崔大大的 gerapy_auto_extractor库练习，高效通杀大部分新闻页面

最新推荐文章于 2024-03-27 09:54:56 发布

2o25

最新推荐文章于 2024-03-27 09:54:56 发布

阅读量821

点赞数

文章标签： python 爬虫

本文链接：https://blog.csdn.net/weixin_44750511/article/details/122474624

版权

崔大大的 gerapy_auto_extractor库练习

利用gerapy_auto_extractor库 高效通杀大部分新闻页面
gerapy_auto_extractor 可以提取大部分新闻列表页中的详情页url，并且 可以提取详情页中的 标题，时间，文章内容等数据。 不过无法提取文章中的图片url。

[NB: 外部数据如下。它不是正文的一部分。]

(** C5 fails on the code when the key had a value before the save: the
    value is accepted and saved, the rollback reports success, and the
    configuration is left without the key, not with the value it had. *)
Lemma rollback_does_not_restore :
  let w := w_field token_field {[ "token" := VString "old" ]} in
  let w1 := snd (saveConfig_handler "s4" "token" (VString "new") w) in
  let w2 := snd (rollback_handler "s4" w1) in
  validate_field [token_field] "token" (VString "new") = Ret None ∧
  fst (saveConfig_handler "s4" "token" (VString "new") w)
  = Ret (textResult ("Saved " +:+ dquote +:+ "token" +:+ dquote +:+ " successfully.")
           false) ∧
  fst (rollback_handler "s4" w1)
  = Ret (textResult "Rollback complete. All changes undone." false) ∧
  test_config w !! "token" = Some (VString "old") ∧
  test_config w2 !! "token" = None ∧
  test_config w2 ≠ test_config w.
Proof.
  repeat split; try reflexivity.
  intros Heq. apply (f_equal (λ c : Config, c !! "token")) in Heq.
  discriminate Heq.
Qed.

(** The key [__proto__] on the host of the tests, whose configuration
    object is an ordinary one.  A string saved under it is reported as
    saved and recorded in the ledger, and the configuration holds no such
    key.  An object saved under it becomes the prototype of the
    configuration object; the rollback reports success and leaves that
    prototype in place. *)
Example saveConfig_proto_key :
  let w := w_field proto_field {[ "a" := VString "1" ]} in
  let '(r1, w1) := saveConfig_handler "s4" "__proto__" (VString "x") w in
  let '(r2, w2) := saveConfig_handler "s4" "__proto__" (VObject 7%positive) w in
  let '(r3, w3) := rollback_handler "s4" w2 in
  r1 = Ret (textResult ("Saved " +:+ dquote +:+ "__proto__" +:+ dquote +:+
                        " successfully.") false) ∧
  mutations <$> heap w1 !! 1%positive = Some [M_saveConfig "__proto__" (VString "x")] ∧
  test_config w1 = {[ "a" := VString "1" ]} ∧
  obj_proto 1%positive (outside w1) = ObjectPrototype ∧
  r2 = r1 ∧
  test_config w2 = {[ "a" := VString "1" ]} ∧
  obj_proto 1%positive (outside w2) = ValuePrototype 7%positive ∧
  r3 = Ret (textResult "Rollback complete. All changes undone." false) ∧
  test_config w3 = {[ "a" := VString "1" ]} ∧
  obj_proto 1%positive (outside w3) = ValuePrototype 7%positive.
Proof. vm_compute. repeat split. Qed.

(** Once [null] is the prototype, the object inherits no setter, and
    [__proto__] is a key like the others. *)
Example saveConfig_proto_key_after_null :
  let w := w_field proto_field ∅ in
  let w1 := snd (saveConfig_handler "s4" "__proto__" VNull w) in
  let w2 := snd (saveConfig_handler "s4" "__proto__" (VString "x") w1) in
  let w3 := snd (rollback_handler "s4" w2) in
  test_config w1 = ∅ ∧
  obj_proto 1%positive (outside w1) = NullPrototype ∧
  test_config w2 = {[ "__proto__" := VString "x" ]} ∧
  test_config w3 = ∅ ∧
  obj_proto 1%positive (outside w3) = NullPrototype.
Proof. vm_compute. repeat split. Qed.

(** The test "errors if already completed", and calls that follow it. *)
Lemma complete_at_most_once_witness :
  let tcs := [C_complete "s2"; C_saveConfig "s2" "k" (VString "v");
              C_beginSetup "q" {| title := "T"; fields := [] |} "other" 1;
              C_complete "other"; C_rollback "s2"; C_complete "s2"] in
  (∃ r, complete_handler "s2" (w_empty true) = (Ret r, w_empty true) ∧
        isError r = true ∧ result_text r = "Setup already completed.") ∧
  completions "s2" (trace (run tcs (w_empty true)))
  = completions "s2" (trace (w_empty true)) ∧
  (∀ w0 : World TestState, wf w0 →
     (completions "s2" (trace (run tcs w0)) ≤ completions "s2" (trace w0) + 1)%nat).
Proof.
  apply (complete_at_most_once (w_empty true) "s2" 1%positive
           (session_of "s2" [] [] true)).
  - intros x l Hl. cbn in Hl. apply lookup_singleton_Some in Hl as [_ <-].
    cbn. rewrite lookup_singleton_eq. eauto.
  - split; reflexivity.
  - reflexivity.
  - repeat constructor; cbn; intros; discriminate.
Defined.

(** The completion of the fresh session of the tests emits its event
    once, whatever is called afterwards. *)
Example complete_once_run :
  let tcs := [C_complete "s2"; C_complete "s2"; C_rollback "s2"; C_complete "s2"] in
  completions "s2" (trace (run tcs (w_empty false))) = 1%nat ∧
  emitted (host (outside (run tcs (w_empty false))))
  = [("setup:complete",
      {| ev_pluginId := "p"; ev_sessionId := "s2"; ev_configKeys := [] |})].
Proof. split; reflexivity. Qed.

(** The test "rejects empty required field". *)
Lemma saveConfig_required_witness :
  ∃ r, saveConfig_handler "s4" "token" (VString EmptyString) (w_field token_field ∅)
       = (Ret r, w_field token_field ∅) ∧
       isError r = true ∧ contains "required" (result_text r).
Proof.
  apply (saveConfig_required (w_field token_field ∅) "s4" 1%positive
           (session_of "s4" [token_field] [] false) "token" token_field
           (VString EmptyString)).
  - split; reflexivity.
  - reflexivity.
  - reflexivity.
  - right; right; reflexivity.
Defined.

(** The test "validates pattern if present", with a pattern of plain
    characters. *)
Lemma saveConfig_pattern_witness :
  let w := w_field (id_field None) ∅ in
  let s := session_of "s4" [id_field None] [] false in
  (∀ sv, VString "xyz" = VString sv → includes "abc" sv = false →
     ∃ r, saveConfig_handler "s4" "id" (VString "xyz") w = (Ret r, w) ∧
          isError r = true ∧
          (∀ msg, patternError (id_field None) = Some msg → result_text r = msg) ∧
          (patternError (id_field None) = None →
           result_text r = pattern_message "id" "abc" ∧
           contains "abc" (result_text r))) ∧
  ((∀ sv, VString "xyz" ≠ VString sv) →
     validate_field (fields (configSchema s)) "id" (VString "xyz") = Ret None ∧
     saveConfig_handler "s4" "id" (VString "xyz") w
     = persist_value 1%positive "id" (VString "xyz") w).
Proof.
  apply (saveConfig_pattern (w_field (id_field None) ∅) "s4" 1%positive
           (session_of "s4" [id_field None] [] false) "id" (id_field None)
           "abc" (includes "abc") (VString "xyz")).
  - split; reflexivity.
  - reflexivity.
  - reflexivity.
  - reflexivity.
  - reflexivity.
Defined.

(** A string that does not match is rejected with the message of the
    field; a number is saved. *)
Example saveConfig_pattern_run :
  fst (saveConfig_handler "s4" "id" (VString "xyz") (w_field (id_field None) ∅))
  = Ret (textResult "Must contain abc" true) ∧
  fst (saveConfig_handler "s4" "id" (VNumber 42) (w_field (id_field None) ∅))
  = Ret (textResult ("Saved " +:+ dquote +:+ "id" +:+ dquote +:+ " successfully.")
           false).
Proof. split; reflexivity. Qed.

(** A pattern that is not well formed: the handler throws, whatever the
    type of the value. *)
Example saveConfig_ill_formed_pattern :
  let f := text_field "id" None (Some "(") None in
  saveConfig_handler "s4" "id" (VNumber 42) (w_field f ∅)
  = (Throw "SyntaxError: Invalid regular expression: /(/: Unterminated group",
     w_field f ∅).
Proof. reflexivity. Qed.

(** C8 fails on the code for a required field and the empty string: the
    value is a string that does not match the pattern, the field has a
    [patternError], and the message returned is the one of the required
    check, which comes first. *)
Lemma required_check_precedes_pattern :
  let f := id_field (Some true) in
  let w := w_field f ∅ in
  pattern f = Some "abc" ∧
  patternError f = Some "Must contain abc" ∧
  (∃ regex, RegExp_new (X := TestState) "abc" = Ret regex ∧
            regex EmptyString = false) ∧
  saveConfig_handler "s4" "id" (VString EmptyString) w
  = (Ret (textResult (required_message "id") true), w) ∧
  required_message "id" ≠ "Must contain abc".
Proof.
  repeat split; try reflexivity.
  - by exists (includes "abc").
  - discriminate.
Qed.

(** The test "marks session complete and emits event". *)
Lemma complete_frame_witness :
  let s := session_of "s2" [] [] false in
  let w' := snd (complete_handler "s2" (w_empty false)) in
  isError (textResult "Setup complete for p. Plugin is now active." false) = false ∧
  sessions w' = sessions (w_empty false) ∧
  heap w' !! 1%positive
  = Some {| sessionId := sessionId s; pluginId := pluginId s;
            configSchema := configSchema s; mutations := mutations s;
            collectedValues := collectedValues s; completed := true;
            createdAt := createdAt s |} ∧
  (∀ l', l' ≠ 1%positive → heap w' !! l' = heap (w_empty false) !! l').
Proof.
  apply (complete_frame (w_empty false) "s2" 1%positive
           (session_of "s2" [] [] false)
           (textResult "Setup complete for p. Plugin is now active." false)
           (snd (complete_handler "s2" (w_empty false)))).
  - split; reflexivity.
  - reflexivity.
  - reflexivity.
Defined.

如果需要提取文章中图片的url， 可以将html源码中所有图片的url提取出来， 并将原来的img标签及信息替换掉

pip install gerapy-auto-extractor

from gerapy_auto_extractor import extract_list,  extract_detail
from six.moves.urllib.parse import urljoin
import re
import requests


def handling_garbled(response):
    """处理response乱码"""
    if response.encoding == 'ISO-8859-1':
        encodings = requests.utils.get_encodings_from_content(response.text)
        if encodings:
            encoding = encodings[0]
        else:
            encoding = response.apparent_encoding
    else:
        encoding = response.encoding
    response.encoding = encoding
    return response


class Spider:
    def __init__(self, list_url):
        self.list_url = list_url
    
    def get_html(self, url, headers={}) -> str:
        response = handling_garbled(requests.get(url))
        return response.text

    def clean_html(self, html, url):
        """替换将页面中所有的img标签全部替换为 【IMG】imgUrl【/IMG】"""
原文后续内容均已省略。